Sudan’s transitional government has signed a peace deal with several rebel groups that had fought the government of ousted authoritarian president Omar al-Bashir for years. Sudan’s government and the main rebel alliance agreed on a peace deal on Monday August 31, 2020 to end 17 years of conflict.
The Sudan Revolutionary Front (SRF), a coalition of rebel groups from the western region of Darfur and the southern states of South Kordofan and Blue Nile, signed the peace agreement at a ceremony in Juba, capital of neighbouring South Sudan, which has hosted and helped mediate the long-running talks since late 2019.
The final agreement covers key issues around security, land ownership, transitional justice, power sharing, and the return of people who fled their homes because of war.
It also provides for the dismantling of rebel forces and the integration of their fighters into the national army.
The deal is a significant step in the transitional leadership’s goal of resolving multiple, deeply rooted civil conflicts.
The United States, the United Kingdom and Norway welcomed the peace agreement as a first step in rebuilding stability in the country.
“The peace agreement initialed today between the civilian-led Transitional Government of Sudan and the Sudan Revolutionary Front signifies an important milestone for the ongoing democratic and economic transition of Sudan,” Josep Borrell, the European Union High Representative said.
The initial signing ceremony took place in Juba where the parties to the talks initialed eight protocols for each of the five territorial divisions that include the Darfur region, the Two Areas, Central Sudan, eastern Sudan, and North Sudan.
The event was attended by representatives of IGAD countries, as well as ambassadors of Saudi Arabia and the United Arab Emirates, envoys from Egypt, the United States and the European Union.
About 300,000 people have been killed in Darfur since rebels took up arms there in 2003, according to the United Nations.
The conflict in South Kordofan and Blue Nile erupted in 2011, following unresolved issues from bitter fighting there in Sudan’s 1983-2005 civil war.
The rebel forces took up arms against what they said was the economic and political marginalization by the government in Khartoum.
They are largely drawn from non-Arab minority groups that long railed against Arab domination of successive governments in Khartoum, including that of toppled President Omar al-Bashir.
The rebel groups that signed the agreement include the Justice and Equality Movement (JEM) and Minni Minawi’s Sudan Liberation Army (SLA), both of the western region of Darfur.
Rebel members of the Sudan Liberation Movement (SLM) and the Sudan People’s Liberation Movement-North (SPLM-N) had provisionally initialed the agreement with the government late on Saturday.
Two rebel factions refused to take part in the deal.
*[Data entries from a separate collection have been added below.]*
(** ** The gate before the strategist *)

Definition strategist_gate (workspace_id opportunity_id : id) : SM unit :=
o ← get_opportunity workspace_id opportunity_id;
match o with
| None => raise (LookupError "opportunity not found")
| Some o =>
    audit ← latest_audit workspace_id opportunity_id;
    let audit_state := match audit with Some a => raud_state a | None => "not_run" end in
    if negb (String.eqb audit_state "pass") then
      run ← get_run workspace_id (opp_research_run_id o);
      match run with
      | Some (run_id, run) =>
          _emit_run run_id run "opportunity.strategist_denied"
            (JObj [("opportunity_id", JStr (uuid_str opportunity_id));
                   ("audit_state", JStr audit_state)])
      | None => mret tt
      end;;
      raise (ResearchGateError
        "Independent Research Auditor PASS is required before Strategist eligibility.")
    else
      modify st_opportunities opportunity_id (λ o, o <| opp_strategist_state := "eligible" |>);;
      run ← get_run workspace_id (opp_research_run_id o);
      match run with
      | Some (run_id, run) =>
          _emit_run run_id run "opportunity.strategist_eligible"
            (JObj [("opportunity_id", JStr (uuid_str opportunity_id))])
      | None => mret tt
      end
end.
End Auditing.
An SLM faction led by Abdelwahid Nour and a wing of the SPLM-N headed by Abdelaziz al-Hilu refused to take part. Salva Kiir, Abdel Fattah al-Burhan and Prime Minister Abdallah Hamdok called on the holdout Abdel Aziz al-Hilu and Abdel Wahid al-Nur to join the peace process and not to miss this historic opportunity, stressing that there is no military solution for the conflict.
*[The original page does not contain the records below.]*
(* ===== verification/DataGovernance.v ===== *)
(** * Export and deletion of a workspace's data

    services/data_governance.py and the two routes of
    routes/data_governance.py, as statements of a request on the database of
    the migrations, under its row-level security. *)

From S2P Require Import Prelude Schema RowSecurity.
From S2P Require Research.

(** ** The classification *)

Definition EXPORT_DENYLIST : list string :=
  ["provider_credentials"; "worker_credentials"; "local_auth_credentials";
   "billing_webhook_events"; "outbox_events"; "event_consumers"; "consumer_checkpoints";
   "provider_effect_keys"].
Definition EXPORTABLE_TABLES : list string :=
  ["workspaces"; "workspace_memberships"; "content_pillars"; "content_items";
   "content_versions"; "content_lineage"; "pipeline_runs"; "pipeline_stage_runs";
   "review_gates"; "review_decisions"; "publication_eligibility"; "assets"; "publish_jobs";
   "analytics_snapshots"; "provider_usage"; "spend_caps"; "spend_logs"; "spend_reservations";
   "workspace_billing"; "workspace_content_profiles"; "job_schedule";
   "workspace_concurrency_limits"; "provider_concurrency_budgets";
   "workspace_backpressure_state"; "stage_assignments"; "stage_claim_audit";
   "stage_recovery_audit"; "worker_registry"; "worker_logs"; "dead_letter_jobs";
   "webhook_events"; "workflow_definitions"; "workflow_stages"; "workflow_transitions";
   "leads"; "research_runs"; "research_sources"; "opportunities"; "opportunity_evidence";
   "research_audits"; "research_schedules"; "strategy_runs"; "strategy_briefs";
   "strategy_brief_opportunities"; "strategy_audits"; "strategy_schedules";
   "content_department_runs"; "creative_directions"; "content_packages"; "content_claims";
   "content_audits"; "content_audit_invalidations"; "originality_fingerprints";
   "production_jobs"; "production_assets"; "final_artifacts"; "media_qa_results";
   "production_repairs"; "artifact_invalidations"; "production_readiness";
   "platform_policy_sources"; "artifact_rights_evidence"; "audit_gate_manifests";
   "compliance_audits"; "compliance_invalidations"; "chief_audits";
   "chief_audit_invalidations"; "human_review_packages"; "artifact_publication_eligibility"].
Definition STRUCTURALLY_UNEXPORTABLE_TABLES : list string :=
  ["worker_heartbeats"].
Definition SOFT_DELETABLE_TABLES : list string :=
  ["publish_jobs"; "assets"; "content_items"; "content_pillars"].
Definition HARD_DELETABLE_TABLES : list string :=
  ["publication_eligibility"; "leads"; "job_schedule"].
Definition DELETABLE_TABLES : list string := SOFT_DELETABLE_TABLES ++ HARD_DELETABLE_TABLES.
Definition RETAINED_CONTENT_HISTORY_TABLES : list string :=
  ["content_versions"; "content_lineage"; "analytics_snapshots"].
Definition RETAINED_ON_DELETE : list string :=
  ["spend_logs"; "spend_reservations"; "spend_caps"; "provider_usage"; "workspace_billing";
   "workspace_content_profiles"; "review_gates"; "review_decisions"; "stage_claim_audit";
   "stage_recovery_audit"; "stage_assignments"; "pipeline_stage_runs"; "pipeline_runs";
   "worker_logs"; "worker_heartbeats"; "worker_registry"; "worker_credentials";
   "dead_letter_jobs"; "webhook_events"; "billing_webhook_events"; "outbox_events";
   "workflow_definitions"; "workflow_stages"; "workflow_transitions";
   "workspace_concurrency_limits"; "provider_concurrency_budgets";
   "workspace_backpressure_state"; "provider_credentials"; "workspace_memberships";
   "workspaces"; "research_runs"; "research_sources"; "opportunities"; "opportunity_evidence";
   "research_audits"; "research_schedules"; "strategy_runs"; "strategy_briefs";
   "strategy_brief_opportunities"; "strategy_audits"; "strategy_schedules";
   "content_department_runs"; "creative_directions"; "content_packages"; "content_claims";
   "content_audits"; "content_audit_invalidations"; "originality_fingerprints";
   "production_jobs"; "production_assets"; "final_artifacts"; "media_qa_results";
   "production_repairs"; "artifact_invalidations"; "production_readiness";
   "platform_policy_sources"; "artifact_rights_evidence"; "audit_gate_manifests";
   "compliance_audits"; "compliance_invalidations"; "chief_audits";
   "chief_audit_invalidations"; "human_review_packages"; "artifact_publication_eligibility"].

Definition EXPORT_MAX_ROWS_PER_TABLE : Z := 50000.

(** ** Results *)

Inductive governance_error : Type :=
| DataGovernanceError (code message : string)
| DatabaseError (e : db_error).

Definition on_db {A} (r : result db_error A) : result governance_error A :=
match r with Ok a => Ok a | Raise e => Raise (DatabaseError e) end.

Definition record : Type := list (string * value).

Record ExportBundle : Type := mk_bundle {
  eb_workspace_id : id;
  eb_generated_at : Z;
  eb_tables : list (string * list record);
  eb_excluded_tables : list string;
  eb_exclusion_reason : string;
  eb_unattributable_tables : list string;
  eb_unattributable_reason : string;
  eb_row_counts : list (string * Z);
  eb_truncated_tables : list string;
  eb_truncation_reason : option string
}.

Record DeletionOutcome : Type := mk_outcome {
  do_workspace_id : id;
  do_executed_at : Z;
  do_soft_deleted_counts : list (string * Z);
  do_hard_deleted_counts : list (string * Z);
  do_retained_content_history_tables : list string;
  do_retained_tables : list string;
  do_retention_reason : string
}.

(** A response is what the caller receives; a request that fails leaves the
    database as it was. *)
Inductive response (A : Type) : Type :=
| Http (status : Z) (detail : string)
| Answer (a : A)
| ServerError (e : db_error).
Arguments Http {A} status detail.
Arguments Answer {A} a.
Arguments ServerError {A} e.

(** ** The schema a request sees

    [information_schema] lists the tables, and the columns, the role has some
    privilege on; a name with a dot is of another schema. *)

Definition public (n : string) : bool := bool_decide (String.index 0 "." n = None).

Definition privileged (t : table) : bool :=
existsb (λ g, bool_decide (g.1 = "app_runtime")) (elements (tbl_grants t)).
Definition privileged_on (c : string) (t : table) : bool :=
existsb (λ g, bool_decide (g.1 = "app_runtime" ∧ (g.2.2 = None ∨ g.2.2 = Some c))) (elements (tbl_grants t)).

Section Requests.
Context (s : catalog) (user : option id) (fuel : nat) (now : Z).
Context (datetime_str : Z → string).

Definition _existing_tables : gset string :=
list_to_set (filter (λ p, public p.1 && privileged p.2 = true) (map_to_list (cat_tables s))).*1.

Definition _tables_with_workspace_column : gset string :=
list_to_set (filter (λ p, public p.1 && has (tbl_columns p.2) "workspace_id" &&
  privileged_on "workspace_id" p.2 = true) (map_to_list (cat_tables s))).*1.

(** ** Export *)

(** the rows of [:ws] *)
Definition of_workspace (column : string) (workspace_id : id) (r : row) : bool :=
is_true3 (eq3 (default VNull (r !! column)) (VUuid workspace_id)).

Definition serialise_value (v : value) : value :=
match v with
| VUuid u => VText (uuid_str u)
| VTime t => VText (datetime_str t)
| v => v
end.
Definition serialise (r : row) : record :=
(λ p, (p.1, serialise_value p.2)) <$> map_to_list r.

Definition export_reason_truncated : string :=
"Truncated at " +:+ pretty EXPORT_MAX_ROWS_PER_TABLE +:+ " rows per table. Request a "
+:+ "paginated or offline export for the tables listed above.".

(** what the loop collects: tables, counts, truncated tables *)
Definition collected : Type := list (string * list record) * list (string * Z) * list string.

Definition export_table (db : database) (present workspace_scoped : gset string) (workspace_id : id)
  (table : string) (acc : collected) : result governance_error collected :=
if bool_decide (table ∈ EXPORT_DENYLIST) then Ok acc
else if negb (bool_decide (table ∈ present)) then Ok acc
else
  let export (rows : list row) :=
    let '(tables, counts, truncated) := acc in
    let over := bool_decide (EXPORT_MAX_ROWS_PER_TABLE < Z.of_nat (length rows)) in
    let rows := if over then take (Z.to_nat EXPORT_MAX_ROWS_PER_TABLE) rows else rows in
    let serialised := serialise <$> rows in
    Ok (tables ++ [(table, serialised)], counts ++ [(table, Z.of_nat (length serialised))],
        if over then truncated ++ [table] else truncated) in
  if String.eqb table "workspaces" then
    rows ← on_db (select_rows s db user fuel table (of_workspace "id" workspace_id));
    export rows
  else if bool_decide (table ∈ workspace_scoped) then
    rows ← on_db (select_rows s db user fuel table (of_workspace "workspace_id" workspace_id));
    export (take (Z.to_nat (EXPORT_MAX_ROWS_PER_TABLE + 1)) rows)
  else Ok acc.

Definition export_workspace (db : database) (workspace_id : id) : result governance_error ExportBundle :=
acc ← each (export_table db _existing_tables _tables_with_workspace_column workspace_id)
  EXPORTABLE_TABLES ([], [], []);
let '(tables, counts, truncated) := acc in
Ok (mk_bundle workspace_id now tables (Research.sorted_strings EXPORT_DENYLIST)
  ("Excluded by policy: these tables hold credentials, credential "
   +:+ "hashes, or service-only operational records and are never "
   +:+ "included in a customer export.")
  (Research.sorted_strings STRUCTURALLY_UNEXPORTABLE_TABLES)
  ("Cannot be exported: these tables have no workspace_id column, "
   +:+ "so their rows cannot be attributed to one tenant.")
  counts truncated
  (if bool_decide (truncated = []) then None else Some export_reason_truncated)).

(** ** Deletion *)

Definition counted (table : string) (st : database * list (string * Z)) (r : result db_error (Z * database)) :
  result governance_error (database * list (string * Z)) :=
p ← on_db r;
Ok (p.2, st.2 ++ [(table, p.1)]).

Definition soft_delete (present workspace_scoped : gset string) (workspace_id : id) (table : string)
  (st : database * list (string * Z)) : result governance_error (database * list (string * Z)) :=
if negb (bool_decide (table ∈ present)) then Ok st
else if negb (bool_decide (table ∈ workspace_scoped)) then Ok st
else counted table st
  (update_rows s st.1 user fuel now table ["workspace_id"; "deleted_at"] ["deleted_at"]
    (λ r, of_workspace "workspace_id" workspace_id r && bool_decide (default VNull (r !! "deleted_at") = VNull))
    (λ r, <["deleted_at" := VTime now]> r)).

Definition hard_delete (present workspace_scoped : gset string) (workspace_id : id) (table : string)
  (st : database * list (string * Z)) : result governance_error (database * list (string * Z)) :=
if negb (bool_decide (table ∈ present)) then Ok st
else if negb (bool_decide (table ∈ workspace_scoped)) then Ok st
else counted table st
  (delete_rows s st.1 user fuel now table ["workspace_id"] (of_workspace "workspace_id" workspace_id)).

Definition delete_workspace_content (db : database) (workspace_id confirm_workspace_id : id) :
  result governance_error (DeletionOutcome * database) :=
if negb (bool_decide (confirm_workspace_id = workspace_id)) then
  Raise (DataGovernanceError "confirmation_mismatch"
    "deletion confirmation does not match the target workspace")
else
  let present := _existing_tables in
  let workspace_scoped := _tables_with_workspace_column in
  soft ← each (soft_delete present workspace_scoped workspace_id) SOFT_DELETABLE_TABLES (db, []);
  hard ← each (hard_delete present workspace_scoped workspace_id) HARD_DELETABLE_TABLES (soft.1, []);
  Ok (mk_outcome workspace_id now soft.2 hard.2 RETAINED_CONTENT_HISTORY_TABLES RETAINED_ON_DELETE
    ("Content is withdrawn by tombstone where the schema is "
     +:+ "append-only, and financial, review, security and audit records "
     +:+ "are retained: deleting them would destroy the evidence of what "
     +:+ "was executed. Physical erasure of retained classes requires an "
     +:+ "approved retention schedule and legal basis."), hard.1).

(** ** The routes (routes/data_governance.py) *)

(** [require_workspace_admin], whose search of the memberships is a
    statement like the others *)
Definition require_workspace_admin (db : database) (workspace_id : id) : response unit :=
match user with
| None => Http 401 "missing bearer token"
| Some u =>
    match select_rows s db user fuel "workspace_memberships"
            (λ r, of_workspace "workspace_id" workspace_id r && of_workspace "user_id" u r) with
    | Raise e => ServerError e
    | Ok [] => Http 403 "not a member of this workspace"
    | Ok (m :: _) =>
        if bool_decide (m !! "role" = Some (VText "admin")) then Answer tt
        else Http 403 "requires one of: admin"
    end
end.

Definition answer {A B} (r : result governance_error A) (f : A → B) : response B :=
match r with
| Ok a => Answer (f a)
| Raise (DataGovernanceError _ message) => Http 400 message
| Raise (DatabaseError e) => ServerError e
end.

Definition export_workspace_data (db : database) (workspace_id : id) : response ExportBundle :=
match require_workspace_admin db workspace_id with
| Answer _ => answer (export_workspace db workspace_id) (λ b, b)
| Http c d => Http c d
| ServerError e => ServerError e
end.

Definition request_workspace_deletion (db : database) (workspace_id confirm_workspace_id : id) :
  response DeletionOutcome * database :=
match require_workspace_admin db workspace_id with
| Answer _ =>
    match delete_workspace_content db workspace_id confirm_workspace_id with
    | Ok (outcome, db') => (Answer outcome, db')
    | Raise e => (answer (Raise e) (λ a, a), db)
    end
| Http c d => (Http c d, db)
| ServerError e => (ServerError e, db)
end.

(** ** Classification *)

Definition classified : gset string :=
list_to_set (EXPORTABLE_TABLES ++ DELETABLE_TABLES ++ RETAINED_CONTENT_HISTORY_TABLES ++
  RETAINED_ON_DELETE ++ EXPORT_DENYLIST ++ STRUCTURALLY_UNEXPORTABLE_TABLES).

(** as the owner of the tables, whose columns are all listed *)
Definition verify_table_classification : list string :=
Research.sorted_strings (elements ((list_to_set (filter (λ p,
  public p.1 && has (tbl_columns p.2) "workspace_id" = true) (map_to_list (cat_tables s))).*1 : gset string)
  ∖ classified)).
End Requests.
The South Sudanese president stressed that the absence of SPLM-N’ leader al-Hilu and th SLM’s leader al-Nur from this ceremony “remains a challenge”.
“In recognition of this unfinished work, we will redouble our efforts in convincing those who are not present in this ceremony to see value in this peace process and to be part of it,” he stressed.
For his part, Malik Agar the leader of the SPLM-N of the Sudanese Revolutionary Front declared that war is over and expressed his readiness to return to Khartoum as soon as possible.
Gibril Ibrahim the leader of Darfur’s Justice and Equality Movement in Darfur said, “The main challenge facing us now is the implementation of the peace agreement, and finding donations to do that.”
But Prime Minister Hamdok said that this peace agreement has been fully negotiated by Sudanese alone before to assert that it would be fully implemented.
The head of the Sudanese Revolutionary Front Hadi Idriss said the negotiated agreement “addresses the roots of crises, presented effective solutions and fair standards for sharing power and wealth, and reforming civil and military service institutions and the system of government”.
Military chief General Abdel Fattah al-Burhan, the head of the Sovereign Council, the country’s collective transitional head of state, welcomed the conclusion of the peace agreement saying it comes in line with the constitutional document and the national efforts to end the war and restore security in the whole Sudan.
“We hope that the people of Sudan will reap the fruits of this agreement with real change that (….) lays the foundations for building a Sudan of freedom, peace and justice,” he said.